Páginas donde, ya para terminar, quisiera destacar de manera especial dos poemas, en buena medida inusuales y que probablemente sorprenderán al lector, cogiéndolo desprevenido. Se trata de los titulados “Pilatos” (pp. 32-33) y “María” (pp. 218-219), que tienen como punto en común el ofrecer una visión distinta, otra, ciertamente transgresora, acerca de las principales figuras del Cristianismo y sus raíces. Así, en el último de ellos, nos encontramos, en un planteamiento en todo cercano al que desarrolla el escritor irlandés Colm Tóibín en su obra El Testamento de María, adaptada exitosamente al teatro en estos últimos años por Agustí Villaronga y protagonizada en las tablas españolas por la actriz Blanca Portillo, con la madre de Cristo, retirada en su vejez en Éfeso.
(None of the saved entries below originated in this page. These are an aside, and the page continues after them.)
(* ===== verification/MultiGame.v ===== *)
(** Many games in one tunnel, [sui-tunnel-ts/src/protocol/multiGameCross.ts] and its mirror
    [multiGameBombIt.ts]: a session owns the balances and moves a fixed stake from the
    loser to the winner of each game of an inner protocol. *)
From stdpp Require Import sets.
From S2P Require Import Prelude.
From S2P Require Import Bytes.
From S2P Require Import Wire.
From S2P Require Import Crypto.
From S2P Require Import Protocol.
From S2P Require Import Json.

(** [src protocol/multiGameCross.ts MultiGameCrossState], and [MultiGameBombItState] *)
Record MultiGameState (S : Type) := { inner : S; gamesPlayed : Z; balanceA : Z; balanceB : Z }.
Arguments inner {S}.
Arguments gamesPlayed {S}.
Arguments balanceA {S}.
Arguments balanceB {S}.

Lemma four_inj {A} (a b c d a' b' c' d' : A) : [a; b; c; d] = [a'; b'; c'; d'] -> a = a' /\ b = b' /\ c = c' /\ d = d'.
Proof. by intros [= -> -> -> ->]. Qed.

Section MultiGame.
(** The inner protocol, the winner it crowns ([None] for a push or a draw), and what the
    constructor is given. *)
Context {S M : Type} (game : Protocol S M) (winner : S -> option Party) (name : string).
Context (tunnelId : string) (stakePerGame : Z).
Lemma binding board salts c cell b salt proof :
  commitBoard board salts = Ok c -> verifyCell (root c) cell b salt proof = Ok true ->
  no_collision (commit_inputs board salts c) (opening_inputs cell b salt proof) ->
  b = is_one board cell /\ salt = salt_at salts cell /\ length proof = HEIGHT.
Proof.
  intros Hc (Hcell & Hsalt & Hclimb)%verifyCell_true HD. destruct (commitBoard_sizes _ _ _ Hc) as [Hb Hs].
  destruct (commitBoard_ok _ _ Hb Hs) as (c' & E & Hl & H0 & Htop). rewrite Hc in E. injection E as <-.
  destruct (path_in_tree HEIGHT (layers c) _ Hl H0 (board_leaves_tag board salts)
              (blake2b256 (leaf_preimage cell b salt)) cell proof HEIGHT [root c] 0) as (Hle & L & HL & Hi & Hh);
    [apply blake2b_length|lia| |done|simpl; lia|done|].
  { eapply no_collision_sub; [exact HD|done|]. intros p Hp. by right. }
  cbn zeta in *. destruct (layer_entry HEIGHT (layers c) _ Hl H0 _ _ _ HL Hi) as (d & Hd & He & _ & Hcase).
  rewrite He in Hh. symmetry in Hh. apply HD in Hh; [|done|left].
  destruct (HEIGHT - length proof)%nat as [|j] eqn:Ej; [|by destruct Hcase as (cur & _ & _ & ->)].
  assert (Hlen : length proof = HEIGHT) by lia. rewrite Hlen in Hcase. subst d.
  rewrite Z.mod_small in Hcase by (apply cell_in_tree; lia).
  cbn [Nat.mul Nat.add] in Hcase. rewrite board_leaves_lookup in Hcase by done. apply (inj Some) in Hcase.
  by apply leaf_preimage_inj in Hcase as [-> ->].
Qed.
Una anciana agnóstica, impactada por unos terribles sucesos que no puede comprender, y que encuentra su consuelo en los cultos paganos de la acogedora diosa Artemisa.
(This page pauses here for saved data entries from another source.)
(* ===== verification/Caro.v ===== *)
(** Caro (five in a row), [frontend/src/games/ticTacToe/packages/shared/src/caro/]:
    [board.ts], the protocol and the move codec of [protocol.ts].  A board has [size * size]
    cells; a read outside it, which none of the callers makes, gives 0. *)
From S2P Require Import Prelude.
From S2P Require Import Bytes.
From S2P Require Import Wire.
From S2P Require Import Crypto.
From S2P Require Import Commitment.
From S2P Require Import Protocol.

(** [type CaroBoard = number[]] *)
Notation CaroBoard := (list Z).

(** [src frontend/src/games/ticTacToe/packages/shared/src/caro/board.ts DIRS] *)
Definition DIRS : list (Z * Z) := [(0, 1); (1, 0); (1, 1); (1, -1)].

(** [src frontend/src/games/ticTacToe/packages/shared/src/caro/board.ts inBounds] *)
Definition inBounds (size r c : Z) : bool := (0 <=? r) && (r <? size) && (0 <=? c) && (c <? size).

(** [board[i]] *)
Definition cell_at (board : CaroBoard) (i : Z) : Z := if i <? 0 then 0 else nth (Z.to_nat i) board 0.

(** [src frontend/src/games/ticTacToe/packages/shared/src/caro/board.ts applyMark] *)
Definition applyMark (board : CaroBoard) (idx mark : Z) : CaroBoard := <[Z.to_nat idx := mark]> board.

(** [src frontend/src/games/ticTacToe/packages/shared/src/caro/board.ts isFull] *)
Definition isFull (board : CaroBoard) : bool := forallb (fun v => negb (v =? 0)) board.

(** [inBounds(size, r, c) && board[r * size + c] === mark] *)
Definition holds (board : CaroBoard) (size mark r c : Z) : bool :=
  inBounds size r c && (cell_at board (r * size + c) =? mark).

(** [inBounds(size, r, c) && board[r * size + c] !== 0] *)
Definition occupied (board : CaroBoard) (size r c : Z) : bool :=
  inBounds size r c && negb (cell_at board (r * size + c) =? 0).

(** [src frontend/src/games/ticTacToe/packages/shared/src/caro/board.ts:59-63 winnerAround] one of the
    two walks along an axis: the count and the cell where it stops.  No walk is longer
    than the board is wide. *)
Fixpoint walk (fuel : nat) (board : CaroBoard) (size mark dr dc count r c : Z) : Z * (Z * Z) :=
  match fuel with
  | O => (count, (r, c))
  | S fuel' =>
      if holds board size mark r c
      then walk fuel' board size mark dr dc (count + 1) (r + dr) (c + dc)
      else (count, (r, c))
  end.

(** [src frontend/src/games/ticTacToe/packages/shared/src/caro/board.ts:56-74 winnerAround] the two
    walks of one axis: the count, and whether the forward and the backward end are blocked *)
Definition axis (board : CaroBoard) (size mark r0 c0 : Z) (d : Z * Z) : Z * bool * bool :=
  let '(dr, dc) := d in
  let '(n, (r, c)) := walk (Z.to_nat size) board size mark dr dc 1 (r0 + dr) (c0 + dc) in
  let forwardBlocked := occupied board size r c in
  let '(count, (r', c')) := walk (Z.to_nat size) board size mark (- dr) (- dc) n (r0 - dr) (c0 - dc) in
  let backwardBlocked := occupied board size r' c' in
  (count, forwardBlocked, backwardBlocked).

(** [count === 5 && !(forwardBlocked && backwardBlocked)] *)
Definition wins (a : Z * bool * bool) : bool :=
  let '(count, forward, backward) := a in (count =? 5) && negb (forward && backward).

(** [src frontend/src/games/ticTacToe/packages/shared/src/caro/board.ts winnerAround] *)
Definition winnerAround (board : CaroBoard) (size idx : Z) : Z :=
  if (idx <? 0) || (size * size <=? idx) then 0
  else
    let mark := cell_at board idx in
    if mark =? 0 then 0
    else if existsb (fun d => wins (axis board size mark (idx / size) (Z.rem idx size) d)) DIRS then mark
    else 0.

(** [src frontend/src/games/ticTacToe/packages/shared/src/caro/board.ts:99-103 winningLine] the cells of
    one walk *)
Fixpoint walk_cells (fuel : nat) (board : CaroBoard) (size mark dr dc r c : Z) : list Z :=
  match fuel with
  | O => []
  | S fuel' =>
      if holds board size mark r c
      then r * size + c :: walk_cells fuel' board size mark dr dc (r + dr) (c + dc)
      else []
  end.

(** [src frontend/src/games/ticTacToe/packages/shared/src/caro/board.ts:96-112 winningLine] *)
Definition axis_line (board : CaroBoard) (size mark idx : Z) (d : Z * Z) : list Z :=
  let r0 := idx / size in
  let c0 := Z.rem idx size in
  idx :: walk_cells (Z.to_nat size) board size mark (fst d) (snd d) (r0 + fst d) (c0 + snd d) ++
         walk_cells (Z.to_nat size) board size mark (- fst d) (- snd d) (r0 - fst d) (c0 - snd d).

(** [src frontend/src/games/ticTacToe/packages/shared/src/caro/board.ts winningLine] *)
Definition winningLine (board : CaroBoard) (size idx : Z) : list Z :=
  if (idx <? 0) || (size * size <=? idx) then []
  else
    let mark := cell_at board idx in
    if mark =? 0 then []
    else
      match List.find (fun d =>
        let '(_, forward, backward) := axis board size mark (idx / size) (Z.rem idx size) d in
        (length (axis_line board size mark idx d) =? 5)%nat && negb (forward && backward)) DIRS with
      | Some d => axis_line board size mark idx d
      | None => []
      end.

(** * The protocol *)

(** [src frontend/src/games/ticTacToe/packages/shared/src/caro/protocol.ts CaroState] *)
Record CaroState := {
  board : CaroBoard;
  size : Z;
  turn : Party;
  winner : Z;
  lastMove : Z;
  movesCount : Z;
  balanceA : Z;
  balanceB : Z;
  total : Z;
  stake : Z;
  moveAccumulator : bytes
}.

(** [src frontend/src/games/ticTacToe/packages/shared/src/caro/protocol.ts CaroMove] *)
Record CaroMove := { cell : jsnum; salt : option bytes }.

(** [src frontend/src/games/ticTacToe/packages/shared/src/caro/protocol.ts DOMAIN] *)
Definition DOMAIN : bytes := protocolDomain "caro.v2".
(** [src frontend/src/games/ticTacToe/packages/shared/src/caro/protocol.ts MIN_SALT_LEN] *)
Definition MIN_SALT_LEN : nat := 16.

(** [src frontend/src/games/ticTacToe/packages/shared/src/caro/protocol.ts lp] *)
Definition lp_chunks (x : bytes) : result (list bytes) :=
  let! n := u64ToBeBytes (Z.of_nat (length x)) in
  Ok [n; x].

(** [src frontend/src/games/ticTacToe/packages/shared/src/caro/protocol.ts CaroProtocol.constructor] *)
Definition newCaro (boardSize : jsnum) (stake : Z) : result (Z * Z) :=
  match boardSize with
  | JsNonInt => Throw (Error "caro board size must be an integer >= 3")
  | JsInt n =>
      throw_if (n <? 3) with Error "caro board size must be an integer >= 3" ;
      throw_if (stake <? 0) with Error "stake must be non-negative" ;
      Ok (n, stake)
  end.

(** [src frontend/src/games/ticTacToe/packages/shared/src/caro/protocol.ts CaroProtocol.balances] *)
Definition balances (s : CaroState) : Balances := {| bal_a := balanceA s; bal_b := balanceB s |}.

(** [src frontend/src/games/ticTacToe/packages/shared/src/caro/protocol.ts CaroProtocol.isTerminal] *)
Definition isTerminal (s : CaroState) : bool := negb (winner s =? 0).

(** [src frontend/src/games/ticTacToe/packages/shared/src/caro/protocol.ts CaroProtocol.encodeState] *)
Definition encodeState (s : CaroState) : result bytes :=
  let! n := u64ToBeBytes (size s) in
  let! a := u64ToBeBytes (balanceA s) in
  let! b := u64ToBeBytes (balanceB s) in
  let! st := u64ToBeBytes (stake s) in
  let! parts := lengthPrefixedConcat
    [n; u8_from (board s); u8_from [match turn s with PartyA => 0 | PartyB => 1 end; winner s]; a; b; st] in
  concatBytes [DOMAIN; parts; moveAccumulator s].

(** [src frontend/src/games/ticTacToe/packages/shared/src/caro/protocol.ts:154-167 applyMove] the loser
    pays the stake, clamped to what it has *)
Definition payout (w : Z) (s : CaroState) : Z * Z :=
  if (w =? 1) || (w =? 2) then
    let loserBal := if w =? 1 then balanceB s else balanceA s in
    let shift := if stake s <? loserBal then stake s else loserBal in
    if w =? 1 then (balanceA s + shift, balanceB s - shift)
    else (balanceA s - shift, balanceB s + shift)
  else (balanceA s, balanceB s).

Section WithCrypto.
Context `{C : Crypto}.

(** [src frontend/src/games/ticTacToe/packages/shared/src/caro/protocol.ts initialAccumulator] *)
Definition initialAccumulator : result bytes :=
  let! d := lp_chunks DOMAIN in
  let! p := concatBytes (DOMAIN_COMMIT_REVEAL :: d) in
  Ok (blake2b256 p).

(** [src frontend/src/games/ticTacToe/packages/shared/src/caro/protocol.ts advanceAccumulator] *)
Definition advanceAccumulator (prevAcc commitment : bytes) : result bytes :=
  let! a := lp_chunks prevAcc in
  let! c := lp_chunks commitment in
  let! p := concatBytes (DOMAIN_COMMIT_REVEAL :: a ++ c) in
  Ok (blake2b256 p).

(** [src frontend/src/games/ticTacToe/packages/shared/src/caro/protocol.ts CaroProtocol.initialState] *)
Definition initialState (boardSize defaultStake : Z) (ctx : ProtocolContext) : result CaroState :=
  let a := bal_a (initialBalances ctx) in
  let b := bal_b (initialBalances ctx) in
  let cap := if a <? b then a else b in
  let! acc := initialAccumulator in
  Ok {| board := replicate (Z.to_nat (boardSize * boardSize)) 0; size := boardSize; turn := PartyA; winner := 0;
        lastMove := -1; movesCount := 0; balanceA := a; balanceB := b; total := a + b;
        stake := if defaultStake <? cap then defaultStake else cap; moveAccumulator := acc |}.

(** [src frontend/src/games/ticTacToe/packages/shared/src/caro/protocol.ts CaroProtocol.applyMove] *)
Definition applyMove (s : CaroState) (move : CaroMove) (by_ : Party) : result CaroState :=
  throw_if negb (winner s =? 0) with Error "caro: game already over" ;
  throw_if negb (party_eqb by_ (turn s)) with Error "caro: not this party's turn" ;
  match cell move with
  | JsNonInt => Throw (Error "caro: cell out of range")
  | JsInt c =>
      throw_if (c <? 0) || (size s * size s <=? c) with Error "caro: cell out of range" ;
      throw_if negb (cell_at (board s) c =? 0) with Error "caro: cell occupied" ;
      match salt move with
      | None => Throw (Error "caro: salt must be >= 16 bytes")
      | Some slt =>
          throw_if (length slt <? MIN_SALT_LEN)%nat with Error "caro: salt must be >= 16 bytes" ;
          let mark := match by_ with PartyA => 1 | PartyB => 2 end in
          let b := applyMark (board s) c mark in
          let mc := movesCount s + 1 in
          let w0 := winnerAround b (size s) c in
          let w := if (w0 =? 0) && (mc =? size s * size s) then 3 else w0 in
          let pay := payout w s in
          let! mcb := u64ToBeBytes mc in
          let! cb := u64ToBeBytes c in
          let! value := concatBytes [u8_from [match by_ with PartyA => 1 | PartyB => 2 end]; mcb; cb] in
          let! commitment := computeCommitment value slt in
          let! acc := advanceAccumulator (moveAccumulator s) commitment in
          Ok {| board := b; size := size s; turn := match by_ with PartyA => PartyB | PartyB => PartyA end;
                winner := w; lastMove := c; movesCount := mc; balanceA := fst pay; balanceB := snd pay;
                total := total s; stake := stake s; moveAccumulator := acc |}
      end
  end.

(** [src frontend/src/games/ticTacToe/packages/shared/src/caro/protocol.ts:89-93 CaroProtocol] *)
Definition CaroProtocol (boardSize defaultStake : Z) : Protocol CaroState CaroMove :=
  {| movesCarrySecrets := false;
     Protocol.initialState := initialState boardSize defaultStake;
     Protocol.applyMove := applyMove;
     Protocol.encodeState := encodeState;
     Protocol.balances := balances;
     Protocol.isTerminal := isTerminal |}.
End WithCrypto.

(** The rules of caro: looking around the last stone finds exactly the wins of the whole
    board, what a game pays, and that it ends. *)

(** * Five in a row, on the whole board *)

(** A run of exactly five stones of [v], from [(r, c)] in direction [d], with a free end:
    the cells before and after it do not continue it, and are not both occupied. *)
Definition five (b : CaroBoard) (n v : Z) (d : Z * Z) (r c : Z) : Prop :=
  let on j := holds b n v (r + j * d.1) (c + j * d.2) in
  let full j := occupied b n (r + j * d.1) (c + j * d.2) in
  (forall j, 0 <= j <= 4 -> on j = true) /\ on (-1) = false /\ on 5 = false /\ full (-1) && full 5 = false.

Definition has_five (b : CaroBoard) (n v : Z) : Prop := exists d r c, d ∈ DIRS /\ five b n v d r c.

(** * The walks *)

Definition unit_step (d : Z * Z) : Prop := -1 <= d.1 <= 1 /\ -1 <= d.2 <= 1 /\ (d.1 <> 0 \/ d.2 <> 0).

Lemma dirs_unit d : d ∈ DIRS -> unit_step d /\ unit_step (- d.1, - d.2).
Proof. unfold DIRS. rewrite !elem_of_cons, elem_of_nil. intros H. decompose [or] H; subst; try done; unfold unit_step; cbn; lia. Qed.

Lemma holds_bounds b n v r c : holds b n v r c = true -> 0 <= r < n /\ 0 <= c < n.
Proof. unfold holds, inBounds. rewrite !andb_true_iff. lia. Qed.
En cuanto al primero de los poemas aludidos, escrito en primera persona, nos presenta al gobernador romano de Judea, quien se plantea, ante el inocente cuerpo ensangrentado de Jesucristo en la cruz, la posibilidad de salvarlo, de liberar su belleza y su plenitud de los tormentos, y enviarlo a la capital del Imperio. Otorgarle la posibilidad de la dicha a salvo de la superstición y de la intolerancia:

 

En Roma hubiera sido solicitado por bellas

mujeres, y Sertorio le hubiese cubierto de flores

los negros cabellos y de oro las uñas de los pies…

¡Hermoso como un Zeus pequeño,

con sus ojeras tibias y sus ardidos ojos!

hubiese sido feliz, lo ví en su cuerpo desnudo (p. 33).

 

Pero el destino estaba escrito, Pilatos no pudo salvar al galileo, “Y el hombre murió ensangrentado y en vano” (p. 33), se nos dice en el poema. Pero en realidad ese “Cuerpo hermoso”, de cabello largo y ojos profundos entenebrecidos de violeta (p. 32) no es sino uno más de toda una larga serie que conforman el libro. Pues un conocido proverbio afirma que “Los amados de los dioses mueren jóvenes”. Y así sucede, en efecto, en las páginas de Imágenes en fuga de esplendor y tristeza, donde se nos ofrecen, verso tras verso, las imágenes de jóvenes que, en plenitud de su belleza, ven truncada su vida, concediéndonos, de esta manera, una suerte de hermosura inmarchitable, imposible ya de ser ajada por los estragos del tiempo y ajena a la vulgarización del transcurrir cotidiano. Imágenes, sí, en fuga de esplendor y tristeza, pero fijadas para siempre por el terso don de una palabra que invita, siempre, a ser compartida.

 

 

Luis Antonio de Villena, Imágenes en fuga de esplendor y tristeza, Madrid, Visor, 2016.